Chaque mois, le ministère de la Justice rend publics les taux d’occupation des prisons françaises. Toujours plus effarantes(1), ces données ne reflètent pourtant pas toute l’ampleur du naufrage. Elles portent en effet sur chaque établissement et sur certains quartiers de détention, notamment ceux réservés aux femmes, aux mineurs ou aux personnes détenues en semi-liberté. Mais, au nom du secret statistique, l’administration persiste à ne pas publier les taux d’occupation des quartiers dédiés aux hommes détenus(2), largement majoritaires et généralement beaucoup plus denses.

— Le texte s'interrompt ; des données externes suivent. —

Lemma latest_version_key_family n :
  starts_with "!latest-version!" (latest_version_key n) = true.
Proof. apply starts_with_append. Qed.

(** A key of one family does not start with the prefix of another. *)
Lemma family_apart p q k :
  starts_with p q = false -> starts_with q p = false ->
  starts_with q k = true -> starts_with p k = false.
Proof.
  revert q k. induction p as [|x p IH]; intros [|y q] [|z k];
    cbn [starts_with]; try discriminate; try reflexivity.
  intros A B C. apply andb_true_iff in C as [C1 C2].
  apply Ascii.eqb_eq in C1 as <-.
  rewrite (Ascii.eqb_sym y x) in B.
  destruct (Ascii.eqb x y); cbn [andb] in *; eauto.
Qed.

Lemma latest_family_index k :
  starts_with "!index!" k = true -> latest_family k = false.
Proof.
  intros E. unfold latest_family.
  rewrite !(family_apart _ "!index!" k) by (reflexivity || assumption).
  reflexivity.
Qed.

Lemma latest_family_pkg k : starts_with "!pkg!" k = true -> latest_family k = false.
Proof.
  intros E. unfold latest_family.
  rewrite !(family_apart _ "!pkg!" k) by (reflexivity || assumption).
  reflexivity.
Qed.

(** * Batches *)

Lemma apply_batch_app b1 b2 m :
  apply_batch (b1 ++ b2) m = apply_batch b2 (apply_batch b1 m).
Proof. unfold apply_batch. apply fold_left_app. Qed.

Lemma apply_op_other op m k : op_key op <> k -> apply_op m op !! k = m !! k.
Proof.
  destruct op as [key value|key]; cbn [op_key apply_op]; intros Hne.
  - now apply lookup_insert_ne.
  - now apply lookup_delete_ne.
Qed.

Lemma apply_batch_notin batch m k :
  (forall op, In op batch -> op_key op <> k) ->
  apply_batch batch m !! k = m !! k.
Proof.
  revert m. induction batch as [|op batch IH]; intros m Hall; [reflexivity|].
  cbn [apply_batch fold_left]. fold (apply_batch batch (apply_op m op)).
  rewrite IH by (intros; apply Hall; now right).
  apply apply_op_other, Hall. now left.
Qed.

Lemma apply_batch_changed batch m k :
  apply_batch batch m !! k <> m !! k -> exists op, In op batch /\ op_key op = k.
Proof.
  revert m. induction batch as [|op batch IH]; intros m Hne; [now elim Hne|].
  cbn [apply_batch fold_left] in Hne. fold (apply_batch batch (apply_op m op)) in Hne.
  destruct (decide (op_key op = k)) as [E|N].
  - exists op. split; [now left|assumption].
  - destruct (IH (apply_op m op)) as (op' & Hin & Hk).
    + now rewrite (apply_op_other op m k N).
    + exists op'. split; [now right|assumption].
Qed.

(** When every operation of a batch on key [k] is the same [Put k v], and
    there is one, the batch leaves [v] under [k]. *)
Lemma apply_batch_unique k v batch m :
  In (Put k v) batch ->
  (forall op, In op batch -> op_key op = k -> op = Put k v) ->
  apply_batch batch m !! k = Some v.
Proof.
  induction batch as [|op batch IH] using rev_ind; intros Hin Huniq; [elim Hin|].
  rewrite apply_batch_app. cbn [apply_batch fold_left].
  destruct (decide (op_key op = k)) as [E|N].
  - assert (Eop : op = Put k v).
    { apply Huniq; [|assumption]. apply in_or_app. right. now left. }
    rewrite Eop. cbn [apply_op]. apply lookup_insert_eq.
  - rewrite apply_op_other by assumption. apply IH.
    + apply in_app_or in Hin as [Hin|[Eop|[]]]; [assumption|].
      elim N. now rewrite Eop.
    + intros op' Hin' Hk. apply Huniq; [|assumption]. apply in_or_app. now left.
Qed.
(** * BibleHub lexicon importer: fetcher, extractor, writer and crawler

    A shallow embedding of the plugin's core (fetcher.ts, normalize.ts,
    parser/, writer.ts, crawler.ts and the seed normalisation of main.ts)
    and the properties of it that the design document states.

    JavaScript strings are sequences of UTF-16 code units; they are
    modelled as [list N].  Time is a logical millisecond clock ([Z]), the
    vault is a finite map from paths to file contents, and an exception is
    a [Throw] result carrying its message.  The first half of the file
    holds the model, the second half the lemmas and theorems. *)

From Stdlib Require Import ZArith NArith List Bool Lia String Ascii.
From stdpp Require Import gmap list.
Import ListNotations.
Open Scope Z_scope.

(** ** JavaScript strings *)

Module JS.

(** A string is its list of UTF-16 code units. *)
Definition jsstring := list N.

(** ASCII literals of the source, as code units. *)
Definition str (s : string) : jsstring :=
  map N_of_ascii (list_ascii_of_string s).
Arguments str : simpl never.

(** The outcome of a call that may throw: a value, or the message of the
    exception ([e?.message ?? String(e)] at the catch site). *)
Inductive result (A : Type) : Type :=
| Ok (a : A)
| Throw (msg : jsstring).
Arguments Ok {A} a.
Arguments Throw {A} msg.

(** *** Character classes *)

Definition inRange (lo hi c : N) : bool := ((lo <=? c) && (c <=? hi))%N.

(** WhiteSpace and LineTerminator of ECMAScript: what [\s] matches and
    what [trim] removes. *)
Definition isSpace (c : N) : bool :=
  inRange 9 13 c || (c =? 32)%N || (c =? 160)%N || (c =? 5760)%N
  || inRange 8192 8202 c || (c =? 8232)%N || (c =? 8233)%N
  || (c =? 8239)%N || (c =? 8287)%N || (c =? 12288)%N || (c =? 65279)%N.

(** LineTerminator: what [.] does not match. *)
Definition isLineTerminator (c : N) : bool :=
  (c =? 10)%N || (c =? 13)%N || (c =? 8232)%N || (c =? 8233)%N.

Definition isDigit (c : N) : bool := inRange 48 57 c.
Definition isUpper (c : N) : bool := inRange 65 90 c.
Definition isLower (c : N) : bool := inRange 97 122 c.

(** [\w] *)
Definition isWord (c : N) : bool :=
  isUpper c || isLower c || isDigit c || (c =? 95)%N.

(** Case mapping of the ASCII letters. *)
Definition asciiUpper (c : N) : N := if isLower c then (c - 32)%N else c.
Definition asciiLower (c : N) : N := if isUpper c then (c + 32)%N else c.

(** *** String primitives *)

(** [s.startsWith(p)] *)
Fixpoint startsWith (p s : jsstring) : bool :=
  match p, s with
  | [], _ => true
  | _ :: _, [] => false
  | a :: p', b :: s' => (a =? b)%N && startsWith p' s'
  end.

(** The first position of [s], scanning left to right, at which the test
    [here] holds of the text from that position on; [None] when there is
    none ([-1] in the source). *)
Fixpoint firstAt (here : jsstring -> bool) (s : jsstring) : option nat :=
  if here s then Some 0%nat
  else match s with
       | [] => None
       | _ :: t => option_map S (firstAt here t)
       end.

(** [s.indexOf(p)] *)
Definition indexOf (p s : jsstring) : option nat := firstAt (startsWith p) s.

(** [s.includes(p)] *)
Definition includes (p s : jsstring) : bool :=
  match indexOf p s with Some _ => true | None => false end.

(** [s.slice(a, b)] for [0 <= a] and [0 <= b]. *)
Definition slice (a b : nat) (s : jsstring) : jsstring :=
  take (b - a) (drop a s).

(** [s.trimStart()], [s.trimEnd()] and [s.trim()] *)
Fixpoint trimStart (s : jsstring) : jsstring :=
  match s with
  | c :: t => if isSpace c then trimStart t else s
  | [] => []
  end.

Definition trimEnd (s : jsstring) : jsstring := rev (trimStart (rev s)).

Definition trim (s : jsstring) : jsstring := trimEnd (trimStart s).

(** [lines.join(sep)] *)
Fixpoint join (sep : jsstring) (l : list jsstring) : jsstring :=
  match l with
  | [] => []
  | [x] => x
  | x :: t => x ++ sep ++ join sep t
  end.

(** Equality of strings, as [===] on strings. *)
Definition eqb (a b : jsstring) : bool := bool_decide (a = b).

(** *** Code points

    A pattern with the [u] flag reads the input by code points: a high
    surrogate followed by a low surrogate is one code point, every other
    code unit stands for itself. *)

Definition isHighSurrogate (c : N) : bool := inRange 55296 56319 c.
Definition isLowSurrogate (c : N) : bool := inRange 56320 57343 c.

Fixpoint toCodePoints (s : jsstring) : list N :=
  match s with
  | [] => []
  | c :: t =>
      match t with
      | d :: t' =>
          if isHighSurrogate c && isLowSurrogate d
          then ((c - 55296) * 1024 + (d - 56320) + 65536)%N :: toCodePoints t'
          else c :: toCodePoints t
      | [] => [c]
      end
  end.

Definition encodeCodePoint (cp : N) : jsstring :=
  if (65536 <=? cp)%N
  then [(55296 + (cp - 65536) / 1024)%N; (56320 + (cp - 65536) mod 1024)%N]
  else [cp].

Definition fromCodePoints (l : list N) : jsstring := flat_map encodeCodePoint l.

(** *** Numbers and their decimal form *)

(** The decimal digits of [n]: [String(n)] for a non-negative integer
    below 2^53, which JavaScript prints digit by digit. *)
Fixpoint decimalFuel (fuel : nat) (n : N) (acc : jsstring) : jsstring :=
  match fuel with
  | O => acc
  | S f =>
      let acc' := (48 + n mod 10)%N :: acc in
      if (n <? 10)%N then acc' else decimalFuel f (n / 10)%N acc'
  end.

Definition numToString (n : N) : jsstring :=
  decimalFuel (S (N.to_nat (N.log2 n))) n [].

(** The Number values that [parseInt] returns: a non-negative integer
    that is a double, [Infinity], or [NaN]. *)
Inductive number := Int (n : N) | Infinity | NaN.

(** The Number value of a non-negative integer [v]: [v] itself below
    2^53; from there on the nearest double, a multiple [q * 2^e] of a
    power of two with [q] of 53 bits, the even [q] when [v] lies half way
    between two; [Infinity] when that reaches 2^1024. *)
Definition toNumber (v : N) : number :=
  if (v <? 9007199254740992)%N then Int v
  else
    let e := (N.log2 v - 52)%N in
    let q := N.shiftr v e in
    let r := (v - N.shiftl q e)%N in
    let half := N.shiftl 1 (e - 1) in
    let q' := if (half <? r)%N || ((r =? half)%N && N.odd q)
              then (q + 1)%N else q in
    let x := N.shiftl q' e in
    if (N.shiftl 1 1024 <=? x)%N then Infinity else Int x.

(** Whether the decimal [s * 10^j] denotes the double [x]. *)
Definition readsBack (x s : N) (j : nat) : bool :=
  match toNumber (s * 10 ^ N.of_nat j) with
  | Int y => (y =? x)%N
  | _ => false
  end.

(** Number::toString looks for the fewest digits [s] that, followed by
    zeros, denote [x].  With [k] digits, for [x] of [d] digits, the
    candidates are the multiples of [10^(d-k)] next to [x] on either
    side; of two that denote [x] the nearer is taken, the even one when
    they are as near.  The result is [s] and the number of digits of
    [s * 10^(n-k)]. *)
Definition withDigits (x : N) (d k : nat) : option (N * nat) :=
  let j := (d - k)%nat in
  let p := (10 ^ N.of_nat j)%N in
  let lo := (x / p)%N in
  let hi := (lo + 1)%N in
  let below := (lo, d) in
  let above := if (hi =? 10 ^ N.of_nat k)%N
               then ((10 ^ N.of_nat (k - 1))%N, S d) else (hi, d) in
  match readsBack x lo j, readsBack x hi j with
  | true, true =>
      let dl := (x - lo * p)%N in
      let dh := (hi * p - x)%N in
      if (dl <? dh)%N then Some below
      else if (dh <? dl)%N then Some above
      else if N.even lo then Some below else Some above
  | true, false => Some below
  | false, true => Some above
  | false, false => None
  end.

Comme les années précédentes(3), l’OIP a donc calculé, par élimination, ces chiffres manquants à partir des données publiées au 1er janvier 2024(4). Et cette année encore, les résultats sont sans appel : la réalité de la surpopulation carcérale, telle que la majorité des personnes détenues la vivent, est nettement plus préoccupante encore que ce qu’affiche l’administration.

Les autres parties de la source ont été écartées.